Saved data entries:
════════════════

(** X10.  Column values and defaults that are falsy, not only [None] and the
    empty map, are replaced by the empty map. *)
Theorem falsy_maps_default_to_empty (j : json) (x y z flag : PyVal)
    (column_type : option EnumMember) (Hfalsy : json_truthy j = false) :
  mutate_item_query x y z j flag = mutate_item_query x y z (JObj []) flag
  /\ mutate_subitem_query x y j flag = mutate_subitem_query x y (JObj []) flag
  /\ create_column x y column_type j z = create_column x y column_type (JObj []) z.
Proof.
  unfold mutate_item_query, mutate_subitem_query, create_column.
  cbv zeta. rewrite Hfalsy. repeat split.
Qed.

Lemma falsy_maps_default_to_empty_witness :
  json_truthy (JArr []) = false
  /\ mutate_item_query (PyInt 1) (PyStr "topics") (PyStr "Task") (JArr []) (PyBool false)
     = mutate_item_query (PyInt 1) (PyStr "topics") (PyStr "Task") (JObj []) (PyBool false).
Proof.
  split; [reflexivity |].
  exact (proj1 (falsy_maps_default_to_empty (JArr []) (PyInt 1) (PyStr "topics")
                  (PyStr "Task") (PyBool false) None eq_refl)).
Defined.

(** ** Items by column value *)

(** X11.  [get_item_query] uses the column id and the value through [str] only. *)
Theorem get_item_query_column_as_text (board_id limit cursor : PyVal)
    (column_id column_id' value value' : PyVal)
    (Hcolumn : str column_id = str column_id') (Hvalue : str value = str value') :
  get_item_query board_id column_id value limit cursor
  = get_item_query board_id column_id' value' limit cursor.
Proof.
  unfold get_item_query, gather_params. cbv zeta.
  cbn [List.filter existsb fst snd String.eqb Ascii.eqb Bool.eqb orb negb andb].
  now rewrite Hcolumn, Hvalue.
Qed.
(** * Mission Control v4: the offline mutation pipeline

    A shallow embedding of [offlineQueue.js] (class [OfflineQueue]) and of
    the transport half of [apiClient.js] ([ApiClient._fetch]), followed by
    the properties of the retry queue, of the flush engine and of the
    transport.

    Conventions of the embedding.
    - The IndexedDB object store [mutations] (key path [idempotencyKey],
      index on [enqueuedAt]) is a finite map from keys to records.
    - Everything the code does to the outside (network requests, store
      requests, timers, listener calls) is written to a trace of [Effect]s,
      in program order.
    - The network and the wall clock are oracles indexed by a logical
      tick that advances with every use.
    - A JavaScript string that is only ever tested for truthiness is a
      [string] whose empty value stands for [undefined], [null] and [""].
    - The computation that stands for an [async] function is the call up
      to the settlement of its promise: its result is what the promise is
      fulfilled with, or [Rejected] when the function throws.
    - A call that is made and not awaited ([offlineQueue.enqueue] in the
      [catch] block of [_fetch]) is an effect of its own, [Start]; what the
      started call does happens after the caller has returned (see
      [await] and [deliver]).
    - The URL parser of the platform is an oracle as well:
      [valid_url env path base] tells whether [new URL(path, base)]
      succeeds; it throws a [TypeError] otherwise.
    - The database is assumed to be open and its requests to succeed; the
      rejection paths of IndexedDB are not modelled.
    - A request payload is a value that [JSON.stringify] serialises.
    - [console.log] and [console.warn] are left out. *)

From Stdlib Require Import ZArith.
From stdpp Require Import gmap strings list sorting fin_maps.

Local Open Scope string_scope.
Local Open Scope list_scope.

(** ** Data *)

(** A request payload as the pipeline handles it: whether the JavaScript
    value is truthy, and its JSON text ([JSON.stringify]). *)
Record Payload := mkPayload {
  is_truthy : bool;
  json_text : string
}.

Global Instance Payload_eq_dec : EqDecision Payload.
Proof. solve_decision. Defined.

(** An object (always truthy) with the given JSON text. *)
Definition object (text : string) : option Payload := Some (mkPayload true text).

(** A ledger record: [{idempotencyKey, method, path, body, enqueuedAt,
    retries}].  [body] is the payload ([None] when the caller passed
    none, i.e. [undefined]). *)
Record Mutation := mkMutation {
  idempotencyKey : string;
  method : string;
  path : string;
  body : option Payload;
  enqueuedAt : string;
  retries : Z
}.

Global Instance Mutation_eq_dec : EqDecision Mutation.
Proof. solve_decision. Defined.

(** The value [_fetch] resolves with.  The flags [localOnly] and
    [offline] are absent ([undefined], hence falsy) where the source does
    not set them. *)
Record FetchResult := mkResult {
  ok : bool;
  status : Z;
  data : option string;
  localOnly : bool;
  offline : bool
}.

Global Instance FetchResult_eq_dec : EqDecision FetchResult.
Proof. solve_decision. Defined.

(** How the promise of an [async] function settles: fulfilled with a
    value, or rejected (the function threw). *)
Inductive Settled (A : Type) :=
| Fulfilled (value : A)
| Rejected.
Arguments Fulfilled {A} value.
Arguments Rejected {A}.

Global Instance Settled_eq_dec {A} `{EqDecision A} : EqDecision (Settled A).
Proof. solve_decision. Defined.

(** The third argument of [_fetch]: [{ body, params, idempotencyKey }]. *)
Record FetchOpts := mkOpts {
  opt_body : option Payload;
  opt_params : option (list (string * option string));
  opt_idempotencyKey : string
}.

(** What is handed to the browser's [fetch]. *)
Record Url := mkUrl {
  url_base : string;
  url_path : string;
  url_search : list (string * string)
}.
(** * The GDP ETL pipeline and its two history backends

    A shallow embedding of [missions/W1/M3/etl_project_gdp.py] (the JSON
    document backend, module [Doc]) and of
    [missions/W1/M3/etl_project_gdp_with_sql.py] (the SQLite backend,
    module [Sql]).

    Conventions of the embedding.
    - A Python [str] is a list of Unicode code points.
    - A float64 column is modelled by the rational numbers its values denote;
      [numpy.round], SQLite's [ROUND] and [pandas.to_numeric] are written out
      over the rationals (infinities and exponent overflow are outside the
      model).
    - A [Processed_Time] is the instant it denotes, in whole seconds: the text
      ['%Y-%m-%d %H:%M:%S'] and the [datetime] truncated to the second order
      exactly as that number does.
    - [sort_values] (quicksort) and SQL's [ORDER BY] promise a sorted
      rearrangement and nothing about equal keys: they are taken as any
      [Sorter], and every theorem holds for all of them.
    - A function that logs returns the lines it hands to [log_progress]; one
      that may raise returns an [outcome].
    - [extract] (the network and the HTML parser) is not embedded: the entry
      points take what it returned or raised, and the lines it logs itself are
      left out of their logs. *)

From Stdlib Require Import ZArith NArith QArith Qround Qabs Lqa Lia.
From Stdlib Require Import Bool Ascii String List.
From Stdlib Require Import Permutation Sorted.
Import ListNotations.

(** ** Python strings *)

Module PyStr.

Definition char := N.
Definition str := list char.

(** An ASCII literal as a Python string. *)
Definition py (s : string) : str := map N_of_ascii (list_ascii_of_string s).

Definition str_eqb (a b : str) : bool :=
  if list_eq_dec N.eq_dec a b then true else false.

(** Code-point order, the order of [<] on Python strings. *)
Fixpoint str_leb (a b : str) : bool :=
  match a, b with
  | [], _ => true
  | _ :: _, [] => false
  | x :: a', y :: b' =>
      match (x ?= y)%N with
      | Lt => true
      | Gt => false
      | Eq => str_leb a' b'
      end
  end.

(** [str.isspace] on one code point: what [str.strip()] removes. *)
Definition is_space (c : char) : bool :=
  ((9 <=? c) && (c <=? 13) || (28 <=? c) && (c <=? 32)
   || (c =? 133) || (c =? 160) || (c =? 5760)
   || (8192 <=? c) && (c <=? 8202) || (c =? 8232) || (c =? 8233)
   || (c =? 8239) || (c =? 8287) || (c =? 12288))%N.

Fixpoint lstrip (s : str) : str :=
  match s with
  | c :: s' => if is_space c then lstrip s' else s
  | [] => []
  end.

Definition rstrip (s : str) : str := rev (lstrip (rev s)).

Definition strip (s : str) : str := rstrip (lstrip s).

(** The character classes of the pattern [[\(\[].*?[\)\]]]. *)
Definition is_open (c : char) : bool := ((c =? 40) || (c =? 91))%N.
Definition is_close (c : char) : bool := ((c =? 41) || (c =? 93))%N.
Definition is_newline (c : char) : bool := (c =? 10)%N.

(** Length of the match of [.*?[\)\]]] at the start of [s]: up to and with the
    nearest closing bracket, which [.] must reach without crossing a newline. *)
Fixpoint aside_len (s : str) : option nat :=
  match s with
  | [] => None
  | c :: s' =>
      if is_close c then Some 1%nat
      else if is_newline c then None
      else option_map S (aside_len s')
  end.

(** [re.sub(r'[\(\[].*?[\)\]]', '', s)], scanning left to right; [skip] is the
    number of characters of the current match still to be dropped. *)
Fixpoint re_sub (skip : nat) (s : str) : str :=
  match s with
  | [] => []
  | c :: s' =>
      match skip with
      | S k => re_sub k s'
      | O =>
          if is_open c then
            match aside_len s' with
            | Some n => re_sub n s'
            | None => c :: re_sub 0 s'
            end
          else c :: re_sub 0 s'
      end
  end.

Definition re_sub_aside (s : str) : str := re_sub 0 s.

(** [s.replace(',', '')]. *)
Definition remove_commas (s : str) : str :=
  filter (fun c => negb (c =? 44)%N) s.

End PyStr.

Import PyStr.

(** ** Numbers *)

Module Num.
(** Every exception of [from_url] is a [ValueError] of [urlsplit]. *)
Lemma from_url_err : forall s x, from_url s = Err x -> exists msg, x = ValueError msg.
Proof.
  intros s x. unfold from_url, urlsplit.
  destruct (split_scheme (remove_unsafe (lstrip_c0 s))) as [sch u2].
  destruct (if starts_with "//" u2
            then split_first netloc_delim (substring 2 (String.length u2 - 2) u2)
            else (EmptyString, u2)) as [nl u3].
  destruct (netloc_ok nl) as [u|y] eqn:E.
  - destruct (match split_once "#" u3 with Some (a, b) => (a, b) | None => (u3, EmptyString) end)
      as [u4 fr].
    destruct (match split_once "?" u4 with Some (a, b) => (a, b) | None => (u4, EmptyString) end)
      as [pth q].
    cbn. destruct (_ && _); intros H; discriminate H.
  - intros H; injection H as <-. exact (netloc_ok_err _ _ E).
Qed.

(** C8 (amended): when both arguments parse to absence, [main] returns 0,
    and the filesystem and the log of remote calls and filesystem actions
    are unchanged; when [urlparse] rejects the maps address, or the maps
    address parses and [urlparse] rejects the config address, [main]
    raises that [ValueError] having printed only the opening line, before
    either phase, and nothing else changes. *)
Theorem main_without_sources : forall e w ms cs,
  (from_url ms = Ok None -> from_url cs = Ok None ->
   exists w', main ms cs e w = (Ok 0, w') /\ fs w' = fs w /\ log w' = log w) /\
  (forall x,
     (from_url ms = Err x \/ (exists r, from_url ms = Ok r /\ from_url cs = Err x)) ->
     exists msg, x = ValueError msg /\
       main ms cs e w
       = (Err x, {| fs := fs w; log := log w;
                    stdout := stdout w ++ ["Beginning server configuration..."];
                    tmp_counter := tmp_counter w |})).
Proof.
  intros e w ms cs. split.
  - intros Hm Hc.
    unfold main, parse_args, from_urls, maps_phase, config_phase, print, modify,
      lift, asks, ret, bind.
    rewrite Hm, Hc. simpl. eexists. split; [reflexivity|]. split; reflexivity.
  - intros x [Hm|(r & Hm & Hc)].
    + destruct (from_url_err ms x Hm) as [msg Hx]. exists msg. split; [exact Hx|].
      unfold main, parse_args, from_urls, print, modify, lift, bind.
      rewrite Hm. reflexivity.
    + destruct (from_url_err cs x Hc) as [msg Hx]. exists msg. split; [exact Hx|].
      unfold main, parse_args, from_urls, print, modify, lift, bind.
      rewrite Hm, Hc. reflexivity.
Qed.

Lemma C8_witness :
  from_url "" = Ok None /\ from_url "http://fastdl/gmod/maps" = Ok None /\
  (exists w', main "http://fastdl/gmod/maps" "" (ex_env true None) ex_world = (Ok 0, w') /\
    fs w' = fs ex_world /\ log w' = log ex_world) /\
  exists msg,
    ValueError "'abc' does not appear to be an IPv4 or IPv6 address" = ValueError msg /\
    main "s3://[abc]/k" "" (ex_env true None) ex_world
    = (Err (ValueError "'abc' does not appear to be an IPv4 or IPv6 address"),
       {| fs := fs ex_world; log := log ex_world;
          stdout := stdout ex_world ++ ["Beginning server configuration..."];
          tmp_counter := tmp_counter ex_world |}).
Proof.
  split; [reflexivity|]. split; [reflexivity|]. split.
  - apply (proj1 (main_without_sources (ex_env true None) ex_world "http://fastdl/gmod/maps" ""));
      reflexivity.
  - apply (proj2 (main_without_sources (ex_env true None) ex_world "s3://[abc]/k" "")).
    left. reflexivity.
Defined.

(** ** C9: synchronising the configuration files *)

Lemma download_configuration_file_ok : forall e w w' ctx cfg f d u,
  config_location ctx = Some cfg ->
  download_configuration_file ctx f d e w = (Ok u, w') ->
  exists b,
    fetch e (bucket (navigate cfg [f])) (key (navigate cfg [f])) = Ok b /\
    log w' = log w ++ [EvOpenWrite (config_target ctx f d);
                       EvDownload (bucket (navigate cfg [f])) (key (navigate cfg [f]));
                       EvWrite (config_target ctx f d) b].
Proof.
  intros e w w' ctx cfg f d u Hc.
  unfold download_configuration_file. rewrite Hc.
  set (t := config_target ctx f d). set (src := navigate cfg [f]).
  clearbody t src.
  unfold open_wb, get, write_file, set_node, gets, bind, emit, modify, add_event,
    asks, lift, ret, raise; simpl.
  destruct (walk_dirs (fs w) [] t t); [discriminate|].
  destruct (dir_exists (fs w) t); [discriminate|]. simpl.
  destruct (fetch e (bucket src) (key src)) as [b|x]; simpl; [|discriminate].
  intros H; injection H as _ <-; exists b; split; auto; simpl.
  rewrite <- !app_assoc; reflexivity.
Qed.

Lemma download_manifest_entries_spec : forall e ctx cfg,
  config_location ctx = Some cfg ->
  forall m w0,
  match download_manifest_entries ctx m e w0 with
  | (Ok _, w') => exists delta, log w' = log w0 ++ delta /\
                   Forall2 (written_as e ctx cfg) m (writes delta)
  | (Err x, w') => exists pre fd post w1 delta,
      m = pre ++ fd :: post /\
      download_manifest_entries ctx pre e w0 = (Ok tt, w1) /\
      log w1 = log w0 ++ delta /\
      Forall2 (written_as e ctx cfg) pre (writes delta) /\
      download_configuration_file ctx (fst fd) (snd fd) e w1 = (Err x, w')
  end.
Proof.
  intros e ctx cfg Hc m. induction m as [|fd m IH]; intros w0.
  - simpl. exists []. rewrite app_nil_r. split; [reflexivity|constructor].
  - unfold download_manifest_entries. simpl for_each. unfold bind at 1.
    destruct (download_configuration_file ctx (fst fd) (snd fd) e w0)
      as [[u|x] w1] eqn:E.
    + destruct (download_configuration_file_ok e w0 w1 ctx cfg (fst fd) (snd fd) u Hc E)
        as (b & Hf & Hlog).
      specialize (IH w1). fold (download_manifest_entries ctx m).
      destruct (download_manifest_entries ctx m e w1) as [[u'|x'] w'].
      * destruct IH as (delta & Hl & Hw).
        exists ([EvOpenWrite (config_target ctx (fst fd) (snd fd));
                 EvDownload (bucket (navigate cfg [fst fd])) (key (navigate cfg [fst fd]));
                 EvWrite (config_target ctx (fst fd) (snd fd)) b] ++ delta).
        split.
        -- rewrite Hl, Hlog, app_assoc. reflexivity.
        -- unfold writes. rewrite flat_map_app. simpl.
           constructor; [split; [reflexivity|exact Hf]|exact Hw].
      * destruct IH as (pre & fd' & post & w2 & delta & Hm & Hpre & Hl & Hw & Hfail).
        exists (fd :: pre), fd', post, w2,
          ([EvOpenWrite (config_target ctx (fst fd) (snd fd));
            EvDownload (bucket (navigate cfg [fst fd])) (key (navigate cfg [fst fd]));
            EvWrite (config_target ctx (fst fd) (snd fd)) b] ++ delta).
        split; [rewrite Hm; reflexivity|].
        split.
        { unfold download_manifest_entries. simpl for_each. unfold bind at 1.
          rewrite E. exact Hpre. }
        split; [rewrite Hl, Hlog, app_assoc; reflexivity|].
        split; [|exact Hfail].
        unfold writes. rewrite flat_map_app. simpl.
        constructor; [split; [reflexivity|exact Hf]|exact Hw].
    + exists [], fd, m, w0, []. simpl. rewrite app_nil_r.
      repeat split; [constructor|exact E].
Qed.
Definition terminal (status : option SearchStatus) : Prop :=
  status = Some completed \/ status = Some failed.

(** "Once a Search is completed or failed, a later invocation changes
    neither its status nor its total_results nor its error_message." *)
Definition terminal_is_final : Prop :=
  forall (env : Env) (auth : AuthOutcome) (search_id : option string)
         (w : World) (id : string) (doc : SearchData),
    searches (db w) !! id = Some doc ->
    terminal (s_status doc) ->
    exists doc',
      searches (db (run_apify_search env auth search_id w).2) !! id = Some doc'
      /\ s_status doc' = s_status doc
      /\ s_total_results doc' = s_total_results doc
      /\ s_error_message doc' = s_error_message doc.

(** ** The guard, in the words of the specification *)

Inductive GuardDecision :=
  | Proceed
  | Reject (status : Z) (message : string).

(** Suspension first, then the quota. *)
Definition guard (profile : ProfileData) : GuardDecision :=
  if default false (p_is_suspended profile) then Reject 403 "Account suspended"
  else if default 0 (p_leads_used profile)
          >=? default 2000 (p_leads_limit profile)
       then Reject 429 "Leads quota exceeded"
       else Proceed.

(** The request was turned down: the answer, the one write that records it,
    and a Profile left alone. *)
Definition rejected (env : Env) (searchId : string) (w : World)
    (run : Outcome Response * World) (status : Z) (message : string) : Prop :=
  run.1 = Done (sendError status message)
  /\ journal run.2
     = journal w
       ++ [Committed
             [MergeSearch searchId
                (failed_patch message (clock_reading env (clock w)))]]
  /\ profiles (db run.2) = profiles (db w)
  /\ leads (db run.2) = leads (db w)
  /\ exists doc,
       searches (db run.2) !! searchId = Some doc
       /\ s_status doc = Some failed
       /\ s_error_message doc = Some (Some message).

(** The request went on: its first write marks the Search running. *)
Definition proceeded (env : Env) (searchId : string) (w : World)
    (run : Outcome Response * World) : Prop :=
  exists rest,
    journal run.2
    = journal w
      ++ Committed
           [MergeSearch searchId (running_patch (clock_reading env (clock w)))]
         :: rest.

(** The store serves the next [n] requests. *)
Definition serves (env : Env) (w : World) (n : nat) : Prop :=
  forall k, (k < n)%nat -> store_fault env (calls w + k) = None.

(** ** Status writes *)

(** The status a write gives to Search [searchId], if it gives one. *)
Definition op_status (searchId : string) (op : WriteOp)
    : option SearchStatus :=
  match op with
  | MergeSearch id patch =>
      if bool_decide (id = searchId) then s_status patch else None
  | _ => None
  end.

(** The statuses written to Search [searchId], in the order of the
    journal. *)
Definition status_writes (searchId : string) (evs : list Event)
    : list SearchStatus :=
  concat ((fun e =>
             match e with
             | Committed ops => omap (op_status searchId) ops
             | _ => []
             end) <$> evs).

(** What one request may write to a Search's status. *)
Definition forward_sequences : list (list SearchStatus) :=
  [[]; [failed]; [running]; [running; completed]; [running; failed]].

Definition is_set (op : WriteOp) : Prop := exists id doc, op = SetLead id doc.

(** What a finalization or a provider run writes to the status of Search
    [id] when it is through: completed, on its own Search. *)
Definition written_on_success (searchId id : string) {A} (r : Outcome A)
    : list SearchStatus :=
  match r with
  | Done _ => if bool_decide (searchId = id) then [completed] else []
  | _ => []
  end.

(** The stored status of a Search, if it has one. *)
Definition status_of (s : Store) (id : string) : option SearchStatus :=
  searches s !! id ≫= s_status.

════════════════

*What is expected*
All lines of the entries above where "gmod" turns up should be reported.

*Response area*
  from_url "" = Ok None /\ from_url "http://fastdl/gmod/maps" = Ok None /\
  (exists w', main "http://fastdl/gmod/maps" "" (ex_env true None) ex_world = (Ok 0, w') /\
  - apply (proj1 (main_without_sources (ex_env true None) ex_world "http://fastdl/gmod/maps" ""));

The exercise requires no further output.